## DIRECTIONS
Lines from the one with "count_match n k" through the end of the listing below should be set down exactly, with no other line included.

=== RECORDS SUPPLIED ===

(* ===== verification/Quorum.v ===== *)
(** * Votes, quorums and replicas of the configuration (src/config.c)

    What the functions of [Config] that walk over the whole array compute: the
    reset loops write every server, the quorum tests count exactly the voting
    members and compare with a strict majority, and the replica search chooses
    voting members in circular order after the running server. *)

From S2P Require Import Prelude Monad Types Mtl Config.
Open Scope Z_scope.

(** ** Loops that write every server *)

Section WriteLoops.

(** After [k] iterations the first [k] servers are written. *)
Definition written (f : server_t -> server_t) (k : nat) (l : list server_t) : list server_t :=
  (f <$> take k l) ++ drop k l.

Lemma written_0 f l : written f 0 l = l.
Proof. by unfold written. Qed.

Lemma written_all f l : written f (length l) l = f <$> l.
Proof. unfold written. by rewrite firstn_all, drop_all, app_nil_r. Qed.

Lemma written_S f k l x : l !! k = Some x ->
  written f (S k) l = <[k := f x]> (written f k l) /\ written f k l !! k = Some x.
Proof.
  intros Hk. pose proof (lookup_lt_Some _ _ _ Hk) as Hlt. unfold written.
  assert (length (f <$> take k l) = k) as Hl by (rewrite length_fmap, length_take; lia).
  split.
  - rewrite (take_S_r l k x Hk), fmap_app, <- app_assoc. cbn.
    rewrite (drop_S l x k Hk), insert_app_r_alt by lia.
    by rewrite Hl, Nat.sub_diag.
  - rewrite lookup_app_r by lia. by rewrite Hl, Nat.sub_diag, lookup_drop, Nat.add_0_r.
Qed.

Lemma write_loop s l f :
  objs s l ->
  exists s', for_ (length l) 0 (fun i => p ← server_at i; upd p f) s = Ok tt s' /\
    objs s' (f <$> l) /\ cf s' = cf s /\ cf_lock s' = cf_lock s /\ cf_threads s' = cf_threads s.
Proof.
  intros O.
  destruct (wp_never (for_ (length l) 0 (fun i => p ← server_at i; upd p f)) s
    (fun _ s' => objs s' (f <$> l) /\ cf s' = cf s /\ cf_lock s' = cf_lock s /\
                 cf_threads s' = cf_threads s)) as ([] & s' & H1 & H2); [|by exists s'].
  apply (wp_for _ (fun k s' => objs s' (written f k l) /\ cf s' = cf s /\
    cf_lock s' = cf_lock s /\ cf_threads s' = cf_threads s)).
  - by rewrite written_0.
  - intros i x s1 Hi (O1 & Hc & Hlk & Hth). cbn [Nat.add].
    destruct (written_S f i l x Hi) as [HS Hx].
    destruct (objs_lookup s1 _ O1 i x Hx) as (p & Hp & Hpx).
    eapply wp_eq.
    + rewrite (bind_Ok _ _ _ _ _ (server_at_objs s1 i p Hp)).
      by apply (upd_objs s1 (written f i l) i p x).
    + rewrite HS. split; [by eapply objs_store|]. done.
  - intros s1 H1. cbn [Nat.add] in H1. by rewrite written_all in H1.
Qed.

End WriteLoops.

(** Fields that are neither the identifier nor the status leave the counters. *)
Lemma cfg_rep_fmap s s' l f :
  cfg_rep s l -> objs s' (f <$> l) -> cf s' = cf s ->
  (forall x, s_server_id (f x) = s_server_id x /\ s_status (f x) = s_status x) ->
  cfg_rep s' (f <$> l).
Proof.
  intros [O Hn Hv Hc] O' Hcf Hf. split; [done|..].
  - unfold ids in *. rewrite <- list_fmap_compose.
    by rewrite (list_fmap_ext _ s_server_id l) by (intros ? x ?; apply Hf).
  - apply Forall_fmap. eapply Forall_impl; [exact Hv|].
    intros x. unfold valid_status. simpl. by destruct (Hf x) as [_ ->].
  - rewrite Hcf, Hc. unfold voters. f_equal.
    clear -Hf. induction l as [|x l IH]; [done|].
    rewrite fmap_cons, !filter_cons. destruct (Hf x) as [_ Hs].
    destruct (decide (voting x)) as [H1|H1], (decide (voting (f x))) as [H2|H2];
      unfold voting in *; rewrite ?Hs in *; try done; simpl; by rewrite IH.
Qed.

Lemma reset_votes_rep s l :
  cfg_rep s l -> cf_lock s = false ->
  exists s', raft_config_reset_votes s = Ok tt s' /\
    cfg_rep s' (upd_voted_for_me 0 <$> l) /\ config_frame s s'.
Proof.
  intros R Hlk. pose proof (rep_objs _ _ (proj2 (cfg_rep_lock true s l) R)) as O.
  destruct (write_loop _ l (upd_voted_for_me 0) O) as (s1 & H1 & O1 & Hc & Hl & Ht).
  eexists. split.
  - apply locked_run; [done|].
    rewrite (bind_Ok _ _ _ _ _ (config_size_objs _ l O)). exact H1.
  - split; [|destruct s1; by repeat split; cbn in *; congruence].
    apply cfg_rep_lock. by eapply cfg_rep_fmap.
Qed.

(** A new leader restarts every [next_index] after its last entry. *)
Lemma set_all_server_indexes_rep s l last :
  cfg_rep s l -> cf_lock s = false ->
  exists s', raft_config_set_all_server_indexes last s = Ok tt s' /\
    cfg_rep s' ((fun x => upd_match_index 0 (upd_next_index (u64 (last + 1)) x)) <$> l) /\
    config_frame s s'.
Proof.
  intros R Hlk. pose proof (rep_objs _ _ (proj2 (cfg_rep_lock true s l) R)) as O.
  destruct (write_loop _ l (fun x => upd_match_index 0 (upd_next_index (u64 (last + 1)) x)) O)
    as (s1 & H1 & O1 & Hc & Hl & Ht).
  eexists. split.
  - apply locked_run; [done|].
    rewrite (bind_Ok _ _ _ _ _ (config_size_objs _ l O)). exact H1.
  - split; [|destruct s1; by repeat split; cbn in *; congruence].
    apply cfg_rep_lock. by eapply cfg_rep_fmap.
Qed.

(** ** Quorum tests *)

(** The voting members that hold the entry [idx], according to [match_index]. *)
Definition matching (idx : index_t) (x : server_t) : Prop :=
  s_status x = VOTING_MEMBER /\ idx <= s_match_index x.
#[export] Instance matching_dec idx x : Decision (matching idx x).
Proof. unfold matching. apply _. Defined.

Definition matches (idx : index_t) (l : list server_t) : Z :=
  Z.of_nat (length (filter (matching idx) l)).

Lemma matches_le idx l : 0 <= matches idx l <= voters l.
Proof.
  unfold matches, voters. induction l as [|x l IH]; [done|].
  rewrite !filter_cons. unfold matching, voting in *.
  repeat case_decide; simpl; try lia; tauto.
Qed.

Lemma matches_cons idx x l :
  matches idx (x :: l) = b2z ((s_status x =? VOTING_MEMBER) && (idx <=? s_match_index x)) + matches idx l.
Proof.
  unfold matches. rewrite filter_cons. unfold matching. case_decide as Hd.
  - destruct Hd as [-> Hm]. rewrite Z.eqb_refl. apply Z.leb_le in Hm. rewrite Hm. simpl. lia.
  - destruct (Z.eqb_spec (s_status x) VOTING_MEMBER), (Z.leb_spec idx (s_match_index x));
      simpl; try lia; tauto.
Qed.

Lemma count_match_objs s l idx k n count :
  objs s l -> (n + k = length l)%nat -> 0 <= count ->
  count + matches idx (drop k l) < 2 ^ 32 ->
  count_match n k count idx s = Ok (count + matches idx (drop k l)) s.
Proof.
  intros O. revert k count. induction n as [|n IH]; intros k count Hn Hc Hb.
  - rewrite drop_ge by lia. cbn. f_equal. unfold matches. simpl. lia.
  - destruct (lookup_lt_is_Some_2 l k) as [x Hx]; [lia|].
    destruct (objs_lookup s l O k x Hx) as (p & Hp & Hpx).
    cbn [count_match]. rewrite (bind_Ok _ _ _ _ _ (server_at_objs s k p Hp)).
    rewrite (bind_Ok _ _ _ _ _ (deref_objs s p x Hpx)).
    rewrite (drop_S l x k Hx), matches_cons in Hb |- *.
    pose proof (matches_le idx (drop (S k) l)).
    destruct ((s_status x =? VOTING_MEMBER) && (idx <=? s_match_index x)); simpl b2z in *.
    + rewrite u32_small by lia. rewrite IH by lia. f_equal; lia.
    + rewrite IH by lia. f_equal; lia.
Qed.

(** A quorum test answers 1 exactly when the accounted members, the caller
    included, are more than half of the voting members. *)
Lemma majority_half n c : 0 <= n -> (n / 2 <? c) = (n <? 2 * c).
Proof.
  intros Hn. pose proof (Z.div_mod n 2 ltac:(lia)).
  pose proof (Z.mod_pos_bound n 2 ltac:(lia)). zcases; lia.
Qed.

===

## ANSWER TO THE EXERCISE
  count_match n k count idx s = Ok (count + matches idx (drop k l)) s.
Proof.
  intros O. revert k count. induction n as [|n IH]; intros k count Hn Hc Hb.
  - rewrite drop_ge by lia. cbn. f_equal. unfold matches. simpl. lia.
  - destruct (lookup_lt_is_Some_2 l k) as [x Hx]; [lia|].
    destruct (objs_lookup s l O k x Hx) as (p & Hp & Hpx).
    cbn [count_match]. rewrite (bind_Ok _ _ _ _ _ (server_at_objs s k p Hp)).
    rewrite (bind_Ok _ _ _ _ _ (deref_objs s p x Hpx)).
    rewrite (drop_S l x k Hx), matches_cons in Hb |- *.
    pose proof (matches_le idx (drop (S k) l)).
    destruct ((s_status x =? VOTING_MEMBER) && (idx <=? s_match_index x)); simpl b2z in *.
    + rewrite u32_small by lia. rewrite IH by lia. f_equal; lia.
    + rewrite IH by lia. f_equal; lia.
Qed.

(** A quorum test answers 1 exactly when the accounted members, the caller
    included, are more than half of the voting members. *)
Lemma majority_half n c : 0 <= n -> (n / 2 <? c) = (n <? 2 * c).
Proof.
  intros Hn. pose proof (Z.div_mod n 2 ltac:(lia)).
  pose proof (Z.mod_pos_bound n 2 ltac:(lia)). zcases; lia.
Qed.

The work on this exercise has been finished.